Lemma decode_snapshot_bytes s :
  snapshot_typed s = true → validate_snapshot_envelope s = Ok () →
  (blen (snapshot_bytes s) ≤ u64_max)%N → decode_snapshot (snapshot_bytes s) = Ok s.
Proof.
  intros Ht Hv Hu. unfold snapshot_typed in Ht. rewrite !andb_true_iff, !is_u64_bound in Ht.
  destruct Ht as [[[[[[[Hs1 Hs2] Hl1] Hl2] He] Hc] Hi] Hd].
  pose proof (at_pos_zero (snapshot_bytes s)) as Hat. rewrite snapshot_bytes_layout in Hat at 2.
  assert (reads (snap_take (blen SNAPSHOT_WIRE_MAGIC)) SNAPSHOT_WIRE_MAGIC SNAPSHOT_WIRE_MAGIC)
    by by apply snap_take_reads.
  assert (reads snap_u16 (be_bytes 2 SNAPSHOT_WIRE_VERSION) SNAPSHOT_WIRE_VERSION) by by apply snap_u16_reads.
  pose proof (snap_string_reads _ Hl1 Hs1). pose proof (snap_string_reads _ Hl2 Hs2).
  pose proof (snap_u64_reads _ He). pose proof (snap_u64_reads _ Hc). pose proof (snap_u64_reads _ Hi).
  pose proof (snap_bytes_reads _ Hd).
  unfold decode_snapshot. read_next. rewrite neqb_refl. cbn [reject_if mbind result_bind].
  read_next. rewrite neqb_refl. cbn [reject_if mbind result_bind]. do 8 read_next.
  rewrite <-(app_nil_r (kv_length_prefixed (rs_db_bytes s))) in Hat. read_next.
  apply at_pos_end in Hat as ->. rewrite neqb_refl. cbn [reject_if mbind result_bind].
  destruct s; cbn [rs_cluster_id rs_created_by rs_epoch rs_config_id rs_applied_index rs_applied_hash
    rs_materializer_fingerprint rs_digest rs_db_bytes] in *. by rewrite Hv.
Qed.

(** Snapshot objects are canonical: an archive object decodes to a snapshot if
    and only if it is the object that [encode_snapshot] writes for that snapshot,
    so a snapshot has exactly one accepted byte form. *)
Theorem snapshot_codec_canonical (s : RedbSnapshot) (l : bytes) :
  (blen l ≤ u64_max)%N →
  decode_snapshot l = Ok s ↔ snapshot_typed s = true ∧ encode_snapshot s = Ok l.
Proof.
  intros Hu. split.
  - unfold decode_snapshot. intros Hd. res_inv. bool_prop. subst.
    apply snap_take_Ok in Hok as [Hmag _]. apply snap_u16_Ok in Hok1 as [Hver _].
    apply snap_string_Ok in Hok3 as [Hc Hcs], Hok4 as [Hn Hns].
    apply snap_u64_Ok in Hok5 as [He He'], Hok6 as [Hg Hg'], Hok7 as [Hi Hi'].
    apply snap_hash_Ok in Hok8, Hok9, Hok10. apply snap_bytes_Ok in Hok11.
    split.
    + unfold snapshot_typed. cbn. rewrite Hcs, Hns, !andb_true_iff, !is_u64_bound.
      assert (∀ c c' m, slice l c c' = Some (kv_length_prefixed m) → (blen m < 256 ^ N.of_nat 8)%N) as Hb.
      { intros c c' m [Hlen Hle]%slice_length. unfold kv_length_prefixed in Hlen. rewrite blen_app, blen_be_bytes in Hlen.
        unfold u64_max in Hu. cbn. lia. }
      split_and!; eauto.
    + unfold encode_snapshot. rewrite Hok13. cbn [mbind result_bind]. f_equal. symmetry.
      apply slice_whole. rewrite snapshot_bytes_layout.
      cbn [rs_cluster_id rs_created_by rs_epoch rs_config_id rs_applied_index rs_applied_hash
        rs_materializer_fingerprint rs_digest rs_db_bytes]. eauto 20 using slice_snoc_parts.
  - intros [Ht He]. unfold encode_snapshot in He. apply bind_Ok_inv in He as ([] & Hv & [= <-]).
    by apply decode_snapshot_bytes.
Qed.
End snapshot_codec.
---
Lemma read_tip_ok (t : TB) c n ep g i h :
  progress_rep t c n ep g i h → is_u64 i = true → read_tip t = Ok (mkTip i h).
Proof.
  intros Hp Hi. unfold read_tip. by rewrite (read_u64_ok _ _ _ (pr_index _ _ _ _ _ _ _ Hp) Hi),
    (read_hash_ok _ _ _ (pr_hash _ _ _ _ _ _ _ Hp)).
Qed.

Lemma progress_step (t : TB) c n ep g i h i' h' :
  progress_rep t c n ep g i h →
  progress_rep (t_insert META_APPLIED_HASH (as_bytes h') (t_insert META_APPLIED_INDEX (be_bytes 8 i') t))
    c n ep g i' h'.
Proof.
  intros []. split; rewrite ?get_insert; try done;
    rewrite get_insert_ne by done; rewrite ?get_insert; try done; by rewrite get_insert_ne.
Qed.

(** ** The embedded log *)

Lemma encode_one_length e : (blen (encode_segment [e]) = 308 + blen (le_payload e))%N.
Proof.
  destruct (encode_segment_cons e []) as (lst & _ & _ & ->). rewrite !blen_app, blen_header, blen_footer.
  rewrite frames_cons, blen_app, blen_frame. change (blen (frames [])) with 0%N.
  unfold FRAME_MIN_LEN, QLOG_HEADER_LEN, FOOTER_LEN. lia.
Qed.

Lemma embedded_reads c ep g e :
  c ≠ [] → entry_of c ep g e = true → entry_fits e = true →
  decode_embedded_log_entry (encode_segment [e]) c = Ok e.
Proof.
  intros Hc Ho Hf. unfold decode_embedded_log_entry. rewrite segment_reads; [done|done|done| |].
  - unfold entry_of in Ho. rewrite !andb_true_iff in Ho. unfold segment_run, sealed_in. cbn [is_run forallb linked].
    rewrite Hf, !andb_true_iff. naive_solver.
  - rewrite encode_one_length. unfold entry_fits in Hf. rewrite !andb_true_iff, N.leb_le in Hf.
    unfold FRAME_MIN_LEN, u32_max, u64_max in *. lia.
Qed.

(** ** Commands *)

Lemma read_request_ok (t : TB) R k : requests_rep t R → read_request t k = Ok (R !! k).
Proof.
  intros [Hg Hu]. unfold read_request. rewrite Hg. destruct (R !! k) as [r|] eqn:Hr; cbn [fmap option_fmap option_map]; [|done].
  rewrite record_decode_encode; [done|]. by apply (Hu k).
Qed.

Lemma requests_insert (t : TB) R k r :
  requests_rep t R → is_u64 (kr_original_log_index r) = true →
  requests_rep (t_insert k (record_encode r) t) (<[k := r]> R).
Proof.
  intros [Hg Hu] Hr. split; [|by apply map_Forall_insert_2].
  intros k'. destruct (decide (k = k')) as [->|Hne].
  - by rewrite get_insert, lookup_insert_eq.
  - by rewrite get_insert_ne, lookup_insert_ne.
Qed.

* Problem to work on
Above are the records. Print exactly, and only, the lines from the line with "apply snap_take_Ok in" to the line with "End snapshot_codec.", both inclusive.

* Answer area
    apply snap_take_Ok in Hok as [Hmag _]. apply snap_u16_Ok in Hok1 as [Hver _].
    apply snap_string_Ok in Hok3 as [Hc Hcs], Hok4 as [Hn Hns].
    apply snap_u64_Ok in Hok5 as [He He'], Hok6 as [Hg Hg'], Hok7 as [Hi Hi'].
    apply snap_hash_Ok in Hok8, Hok9, Hok10. apply snap_bytes_Ok in Hok11.
    split.
    + unfold snapshot_typed. cbn. rewrite Hcs, Hns, !andb_true_iff, !is_u64_bound.
      assert (∀ c c' m, slice l c c' = Some (kv_length_prefixed m) → (blen m < 256 ^ N.of_nat 8)%N) as Hb.
      { intros c c' m [Hlen Hle]%slice_length. unfold kv_length_prefixed in Hlen. rewrite blen_app, blen_be_bytes in Hlen.
        unfold u64_max in Hu. cbn. lia. }
      split_and!; eauto.
    + unfold encode_snapshot. rewrite Hok13. cbn [mbind result_bind]. f_equal. symmetry.
      apply slice_whole. rewrite snapshot_bytes_layout.
      cbn [rs_cluster_id rs_created_by rs_epoch rs_config_id rs_applied_index rs_applied_hash
        rs_materializer_fingerprint rs_digest rs_db_bytes]. eauto 20 using slice_snoc_parts.
  - intros [Ht He]. unfold encode_snapshot in He. apply bind_Ok_inv in He as ([] & Hv & [= <-]).
    by apply decode_snapshot_bytes.
Qed.
End snapshot_codec.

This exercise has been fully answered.